(INPUT)
(* ===== verification/Usage.v ===== *)
(** * The usage script of [neo4j_dev.py]

    Lines 3-6 and 53-63: the connection parameters and the [with] block
    that creates Alice and Bob, links them, and deletes Alice.  The body
    is the list of helper calls [main_calls], so the refinement of
    Connection.v applies to the script: against any reachable server that
    accepts the credentials and has no uniqueness constraint, the script
    returns normally, no [Person] named Alice is left (the new one and
    every older one are gone, with their edges), the new Bob is stored
    under the id after Alice's, and every other node survives. *)

From S2P Require Import Prelude Cypher Graph Exec Queries Driver Connection.

Module Usage.
Import Graph Exec Queries Driver Connection.

(** Lines 4-6. *)
Definition uri : string := "bolt://172.29.0.104:7687".
Definition user : string := "neo4j".
Definition password : string := "12345678".

(** Lines 55-62: the body of the [with] block. *)
Definition main_body (conn : Neo4jConnection) : M unit :=
  create_node conn "Person" [("name", VStr "Alice"); ("age", VInt 30)];;
  create_node conn "Person" [("name", VStr "Bob"); ("age", VInt 25)];;
  create_relationship conn (VStr "Alice") "FRIENDS_WITH" (VStr "Bob") "Person" "Person";;
  delete_node conn "Person" [("name", VStr "Alice")];;
  mret tt.

(** Lines 54-63. *)
Definition main : M unit := with_connection uri user password main_body.

(** The same body as a list of helper calls. *)
Definition main_calls : list call :=
  [CallCreateNode "Person" [("name", VStr "Alice"); ("age", VInt 30)];
   CallCreateNode "Person" [("name", VStr "Bob"); ("age", VInt 25)];
   CallCreateRelationship (VStr "Alice") "FRIENDS_WITH" (VStr "Bob") "Person" "Person";
   CallDeleteNode "Person" [("name", VStr "Alice")]].

(** A server that already holds an Alice and a Carol linked by an edge. *)
Definition server_store : graph :=
  {| g_nodes := {[0 := Node ["Person"] {["name" := VStr "Alice"]};
                  1 := Node ["Person"] {["name" := VStr "Carol"]}]};
     g_rels := {[2 := Rel 1 "FRIENDS_WITH" 0]};
     g_next := 3; g_dbs := ["neo4j"; "system"]; g_unique := [] |}.

Definition demo_world : world := boot_world server_store true (user, password).

Lemma main_body_calls conn w : main_body conn w = do_calls conn main_calls w.
Proof.
  unfold main_body, main_calls. cbn [do_calls do_call]. st_unfold.
  repeat case_match; by simplify_eq/=.
Qed.

Lemma main_as_calls w : main w = with_connection uri user password (fun c => do_calls c main_calls) w.
Proof.
  unfold main. rewrite !with_connection_enter by reflexivity.
  unfold st_finally. by rewrite main_body_calls.
Qed.

Lemma new_clash_no_schema g n : g_unique g = [] -> new_clash g n = None.
Proof. unfold new_clash. by intros ->. Qed.

(** What the contract says the script does to a store without
    constraints. *)
Lemma main_spec g :
  g_unique g = [] ->
  let g2 := (add_node ["Person"] (props_of_dict [("name", VStr "Bob"); ("age", VInt 25)])
               (add_node ["Person"] (props_of_dict [("name", VStr "Alice"); ("age", VInt 30)]) g).2).2 in
  spec_calls main_calls g =
    (Ok tt, delete_matching "Person" [("name", VStr "Alice")]
              (link_pairs "FRIENDS_WITH"
                 (list_prod (matching_ids g2 ["Person"] [("name", VStr "Alice")])
                            (matching_ids g2 ["Person"] [("name", VStr "Bob")])) g2)).
Proof.
  intros Hu g2. unfold main_calls.
  cbn -[new_clash add_node delete_matching link_pairs matching_ids props_of_dict].
  repeat match goal with
         | |- context [if ?b then _ else _] =>
             let v := eval vm_compute in b in progress change b with v
         end.
  rewrite (new_clash_no_schema g) by done. cbv beta iota.
  rewrite (new_clash_no_schema (add_node _ _ g).2) by done. reflexivity.
Qed.

(** C9: the script against any reachable server that accepts its
    credentials and declares no uniqueness constraint: it returns
    normally; no [Person] named Alice is left in the store, neither the
    one it created nor any older one (spec §8, second scenario: Alice is
    gone with her edges); Bob is stored with his two properties under the
    id after Alice's; every node that is not a [Person] named Alice
    survives unchanged. *)
Theorem main_outcome w :
  srv_up (w_server w) = true -> (user, password) = srv_auth (w_server w) ->
  g_unique (store w) = [] -> graph_wf (store w) ->
  let r := main w in
  r.1 = Ok tt /\
  map_Forall (fun _ n => matches_dict "Person" [("name", VStr "Alice")] n = false)
    (g_nodes (store r.2)) /\
  g_nodes (store r.2) !! S (g_next (store w)) =
    Some (Node ["Person"] (props_of_dict [("name", VStr "Bob"); ("age", VInt 25)])) /\
  (forall i n, g_nodes (store w) !! i = Some n ->
     matches_dict "Person" [("name", VStr "Alice")] n = false -> g_nodes (store r.2) !! i = Some n).
Proof.
  intros Hup Hauth Hu Hwf r. unfold r. rewrite main_as_calls.
  destruct (with_connection_calls uri user password main_calls w) as [H1 H2];
    [reflexivity|done|done|by_decide|].
  rewrite main_spec in H1, H2 by done. rewrite H1, H2. split_and!; [done| | |].
  - intros i n Hi%delete_matching_nodes. by destruct Hi.
  - apply delete_matching_nodes. rewrite link_pairs_nodes. simpl. by rewrite lookup_insert_eq.
  - intros i n Hi Hm. apply delete_matching_nodes. split; [|done].
    pose proof (wf_nodes_fresh _ Hwf _ _ Hi). rewrite link_pairs_nodes. simpl.
    by rewrite !lookup_insert_ne by lia.
Qed.

Lemma main_outcome_witness :
  let r := main demo_world in
  r.1 = Ok tt /\
  map_Forall (fun _ n => matches_dict "Person" [("name", VStr "Alice")] n = false)
    (g_nodes (store r.2)) /\
  g_nodes (store r.2) !! S (g_next (store demo_world)) =
    Some (Node ["Person"] (props_of_dict [("name", VStr "Bob"); ("age", VInt 25)])) /\
  (forall i n, g_nodes (store demo_world) !! i = Some n ->
     matches_dict "Person" [("name", VStr "Alice")] n = false -> g_nodes (store r.2) !! i = Some n).
Proof. apply main_outcome; [reflexivity|reflexivity|reflexivity|by_decide]. Defined.

End Usage.
(** ** Everyone except one (claim C4) *)

(** C4: let the livings of dave's location be alice, bob and carol (with
    or without dave himself, in any iteration order), let [wave] be a
    soul verb that takes no message, [at] a filler the walk passes over,
    and [bob] the word that names bob. Then the parse of
    [wave at everyone except bob] succeeds and its targets are exactly
    alice and carol, in [who_order] and as the keys of [who_info]. *)
Theorem wave_at_everyone_except_bob (voc : Vocabulary) (w : World)
    (alice bob carol dave : MudObject)
    (previously_parsed : option ParseResult) (external_verbs : list string) :
  let all_livings := build_all_livings w in
  let all_items := build_all_items w in
  plain_soul_verb voc external_verbs "wave" = true ->
  passed_over voc w all_livings all_items
    ["at"; "everyone"; "except"; "bob"] 0 "at" = true ->
  dict_has (BODY_PARTS voc) "everyone" = false ->
  dict_has (BODY_PARTS voc) "except" = false ->
  names_target voc dave all_livings all_items "bob" = Some bob ->
  NoDup (oid <$> [alice; bob; carol; dave]) ->
  livings w ≡ₚ [alice; bob; carol] \/ livings w ≡ₚ [alice; bob; carol; dave] ->
  exists r,
    parse voc w dave previously_parsed "wave at everyone except bob"
      external_verbs = ret r
    /\ verb r = "wave"
    /\ who_order r ≡ₚ [alice; carol]
    /\ dom (wd_map (who_info r)) = {[oid alice; oid carol]}
    /\ args r = ["everyone"; "except"; "bob"].
Proof.
  intros all_livings all_items Hverb Hat Hev Hex Hbob Hnd Hperm.
  rewrite (parse_plain_soul_verb voc w dave previously_parsed
             "wave at everyone except bob" "wave at everyone except bob"
             "wave" [] ["at"; "everyone"; "except"; "bob"] external_verbs
             eq_refl eq_refl Hverb).
  unfold parse_targets.
  fold all_livings all_items.
  rewrite walk_next.
  rewrite (round_passed_over voc w dave previously_parsed (Some "wave") false
             false _ None all_livings all_items 0 "at" (initial_locals [])
             eq_refl Hat (or_introl eq_refl)).
  rewrite bind_ret_l. cbn iota.
  assert (Hneq : forall a b : MudObject,
            oid a <> oid b -> obj_is a b = false).
  { intros a b Hab. by apply bool_decide_eq_false. }
  apply (NoDup_four (oid alice) (oid bob) (oid carol) (oid dave)) in Hnd
    as (Hab & Hac & Had & Hbc & Hbd & Hcd).
  assert (Hl : all_livings <> []).
  { apply build_all_livings_nonempty. intros Hnil. rewrite Hnil in Hperm.
    destruct Hperm as [Hperm|Hperm]; by apply Permutation_nil_cons in Hperm. }
  assert (Hothers : others dave (livings w) ≡ₚ [alice; bob; carol]).
  { unfold others. destruct Hperm as [-> | ->].
    - rewrite !filter_cons_True by (apply Hneq; done). done.
    - rewrite !filter_cons_True by (apply Hneq; done).
      rewrite filter_cons_False; [done |].
      unfold obj_is. by rewrite bool_decide_eq_true_2. }
  rewrite walk_next.
  rewrite round_everyone by done.
  destruct (add_everyone_default dave (livings w)
              (set_previous_word (initial_locals [])
                 (Some (current_word false (initial_locals []) "at")))
              eq_refl)
    as (d & n & Hadd & Hd & Hk).
  rewrite Hadd, !bind_ret_l. cbn iota.
  rewrite walk_next, round_except by done.
  rewrite bind_ret_l. cbn iota.
  rewrite walk_next. erewrite round_named by (done || exact Hbob).
  assert (Hnd' : NoDup (oid <$> others dave (livings w))).
  { rewrite Hothers. rewrite !fmap_cons, fmap_nil. 
    repeat (apply NoDup_cons;
            split; [rewrite list_elem_of_In; simpl; intuition congruence |]).
    apply NoDup_nil_2. }
  assert (Hin : oid bob ∈ oid <$> others dave (livings w)).
  { rewrite Hothers. apply list_elem_of_In. simpl. tauto. }
  rewrite discard_present; [| done | | done | done].
  2:{ cbn. apply Hk. by right. }
  rewrite !bind_ret_l. cbn.
  eexists. split; [reflexivity |]. cbn.
  split; [done |]. split; [| split; [| done]].
  - rewrite Hothers.
    rewrite filter_cons_True by (apply Hneq; done).
    rewrite filter_cons_False
      by (unfold obj_is; by rewrite bool_decide_eq_true_2).
    by rewrite filter_cons_True by (apply Hneq; done).
  - apply set_eq. intros k.
    rewrite elem_of_dom, lookup_delete_is_Some, Hk.
    cbn. rewrite lookup_empty, is_Some_alt, Hothers.
    rewrite elem_of_union, !elem_of_singleton, list_elem_of_In. simpl.
    intuition congruence.
Qed.
(** * Game Mashup Creator: the request pipeline of [src/main.py]

    A shallow embedding of the three functions behind the
    [/api/create-mashup] endpoint,

      - [create_game_mashup]   (prompt construction and the completion call),
      - [process_game_mashup]  (validation, orchestration, response shaping),
      - [api_create_mashup]    (the HTTP handler and its [except] clauses),

    of the code around them (the start-up block that creates the client,
    the [home], [health_check] and [test_endpoint] handlers, and the part of
    the demo page's [createMashup] script that decides whether to post),
    followed by the properties the specification states about them and
    further properties read off the code.

    Python values are modelled as the interpreter has them: a [str] is a
    sequence of Unicode code points, a parsed JSON body is an untyped value
    ([None], [bool], [int], [float], [str], [list], [dict]), exceptions carry
    their class and their [str(e)] text, and everything that touches the
    outside world (the OpenAI client, [os.urandom], the clock, [print]) goes
    through an explicit world state.  Standard output is taken to be a
    UTF-8 stream: [print] raises on a lone surrogate and on nothing else. *)

From Stdlib Require Import ZArith NArith List String Ascii Lia.
From Stdlib Require Import Floats.SpecFloat DecimalString.
From stdpp Require Import gmap list.
(** An object whose metadata members are strings decodes, and the token
    stays as it was when no member is the page token. *)
Lemma decode_SearchMetadata_members members acc :
  metadata_typed members →
  ∃ meta,
    foldl (λ acc kv, x ← acc; SearchMetadata_field kv.1 kv.2 x)
          (Some acc) members = Some meta
    ∧ (no_page_token members →
       SearchMetadata.PageToken meta = SearchMetadata.PageToken acc).
Proof.
  revert acc. induction members as [|[k v] members IH]; intros acc Htyped.
  { exists acc. by split. }
  assert (metadata_typed members) as Htyped'.
  { intros k' v' Hin. apply (Htyped k' v'). by right. }
  assert (∃ acc',
    SearchMetadata_field k v acc = Some acc'
    ∧ (key_is "page_token" k = false →
       SearchMetadata.PageToken acc' = SearchMetadata.PageToken acc))
    as (acc' & Hstep & Htoken).
  { destruct acc as [token link]. unfold SearchMetadata_field.
    destruct (key_is "page_token" k) eqn:Hpt.
    - destruct (decode_string_typed token v) as [s ->].
      { apply (Htyped k v); [by left|by left]. }
      eexists; split; [done|]. intros; discriminate.
    - destruct (key_is "serpapi_link" k) eqn:Hlink.
      + destruct (decode_string_typed link v) as [s ->].
        { apply (Htyped k v); [by left|by right]. }
        by eexists.
      + by eexists. }
  destruct (IH acc' Htyped') as (meta & Hfold & Hmeta).
  exists meta. simpl. rewrite Hstep. split; [done|].
  intros Hno. rewrite Hmeta, Htoken; [done| |].
  - apply (Hno k v). by left.
  - intros k' v' Hin. apply (Hno k' v'). by right.
Qed.

(** C10, as amended.  A JSON object decodes as metadata whenever the
    members that [SearchMetadata] has a field for ("page_token" and
    "serpapi_link", in any letter case) hold strings or [null].  When such
    an object has no "page_token" member the token is the empty string:
    if it is the "ai_overview" entry of the primary response and fails the
    first check, [fetchAIOverview] does not stop with a decode error but
    makes the second call, with an empty "page_token" parameter, and
    returns what that call gives. *)
Theorem fetch_without_page_token members :
  metadata_typed members →
  ∃ meta,
    Unmarshal_SearchMetadata (JObject members) = Some meta
    ∧ (no_page_token members →
       SearchMetadata.PageToken meta = ""
       ∧ Parameter_ (secondary apiKey "") !! "page_token" = Some ""
       ∧ ∀ query w results,
           serpapi (calls w) (primary apiKey query) = inr results →
           results !! "ai_overview" = Some (JObject members) →
           (∀ overview,
              Unmarshal_AIOverview (JObject members) = Some overview →
              AIOverview.IsEmpty overview = true) →
           fetch query w =
             (Done match serpapi (calls w ++ [primary apiKey query])
                           (secondary apiKey "") with
                   | inl msg => inl (SearchError msg)
                   | inr results2 =>
                       match Unmarshal_AIOverview
                               (default JNull (results2 !! "ai_overview"))
                       with
                       | Some result => inr result
                       | None => inl UnmarshalTypeError
                       end
                   end,
              after_calls w [primary apiKey query; secondary apiKey ""])).
Proof.
  intros Htyped.
  destruct (decode_SearchMetadata_members members SearchMetadata.zero Htyped)
    as (meta & Hdec & Htoken).
  change (Unmarshal_SearchMetadata (JObject members) = Some meta) in Hdec.
  exists meta. split; [exact Hdec|].
  intros Hno. specialize (Htoken Hno). simpl in Htoken.
  split; [done|]. split; [apply secondary_param_lookup|].
  intros query w results Hcall Hraw Hfirst.
  rewrite (fetch_falls_back _ _ _ _ Hcall Hraw Hfirst),
    (fetch_fallback_run _ _ _ Hdec), after_calls_app, Htoken.
  done.
Qed.

End FetchProperties.

(** ** Properties of the handler *)

Section HandlerProperties.

Variable Getenv : string → string.
Variable serpapi : list Search → Search → string + SearchResult.
Variable title : string → string.

Local Abbreviation fetch := (fetchAIOverview Getenv serpapi).
Local Abbreviation handle := (handler Getenv serpapi title).

(** A key that is absent reads as the empty string. *)
Lemma Get_absent (v : gmap string (list string)) key :
  v !! key = None → Get v key = "".
Proof. unfold Get. by intros ->. Qed.

(** When the fetch fails, the handler logs the error and then stores its
    message through [data.AI], which is still [nil]: it panics before the
    template is executed. *)
Lemma handler_fetch_error URL_Query w err w' :
  Get URL_Query "q" ≠ "" →
  fetch (Get URL_Query "q") w = (Done (inl err), w') →
  handle URL_Query w =
    (Panicked,
     mkWorld (calls w') (logged w' ++ ["❌ " +:+ Error_string err])).
Proof.
  intros Hq Hfetch. unfold handler, bind.
  rewrite bool_decide_eq_true_2 by done.
  by rewrite Hfetch.
Qed.

(** When the fetch succeeds, the page is rendered from its result. *)
Lemma handler_fetch_ok URL_Query w ai w' :
  Get URL_Query "q" ≠ "" →
  fetch (Get URL_Query "q") w = (Done (inr ai), w') →
  handle URL_Query w =
    (Done (mkResponse 200
             (tmpl title (mkPageData (Get URL_Query "q") (Some ai)))), w').
Proof.
  intros Hq Hfetch. unfold handler, bind.
  rewrite bool_decide_eq_true_2 by done.
  by rewrite Hfetch.
Qed.

(** The handler never answers 500: executing [tmpl] cannot fail. *)
Lemma handler_status URL_Query w response w' :
  handle URL_Query w = (Done response, w') → StatusCode response = 200%nat.
Proof.
  unfold handler, bind, ret, Execute.
  destruct (bool_decide _); [|by intros [= <- _]].
  destruct (fetch _ w) as [[[err|ai]|] w1]; simpl; [|by intros [= <- _]|done].
  unfold log_Print, panic; simpl. done.
Qed.

(** C7. When the request has no "q" parameter, or an empty one, the
    handler does not call [fetchAIOverview] (the world is as before: no
    call, no log line) and answers 200 with a page that has the form and
    has neither the "No AI Overview found" message nor any of the markup
    of an overview. *)
Theorem handler_empty_query URL_Query w :
  Get URL_Query "q" = "" →
  ∃ page,
    handle URL_Query w = (Done (mkResponse 200 page), w)
    ∧ Contains page ("<form method=" +:+ dquote +:+ "GET" +:+ dquote +:+ ">")
      = true
    ∧ Contains page ("<input type=" +:+ dquote +:+ "text" +:+ dquote
                     +:+ " name=" +:+ dquote +:+ "q" +:+ dquote) = true
    ∧ Contains page "</form>" = true
    ∧ Contains page "No AI Overview found" = false
    ∧ Contains page "AI Overview Result" = false
    ∧ Contains page "References" = false
    ∧ Contains page "<h2>" = false
    ∧ Contains page "<div" = false.
Proof.
  intros Hq. eexists. split.
  - unfold handler, bind, ret, Execute. rewrite Hq. simpl. reflexivity.
  - unfold tmpl, tmpl_result. simpl. by vm_compute.
Qed.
(End INPUT)
__TASK OBJECTIVE__
If the word "form" appears in a line above, copy that line.

__EXERCISE OUTPUT__
    call, no log line) and answers 200 with a page that has the form and
    ∧ Contains page ("<form method=" +:+ dquote +:+ "GET" +:+ dquote +:+ ">")
    ∧ Contains page "</form>" = true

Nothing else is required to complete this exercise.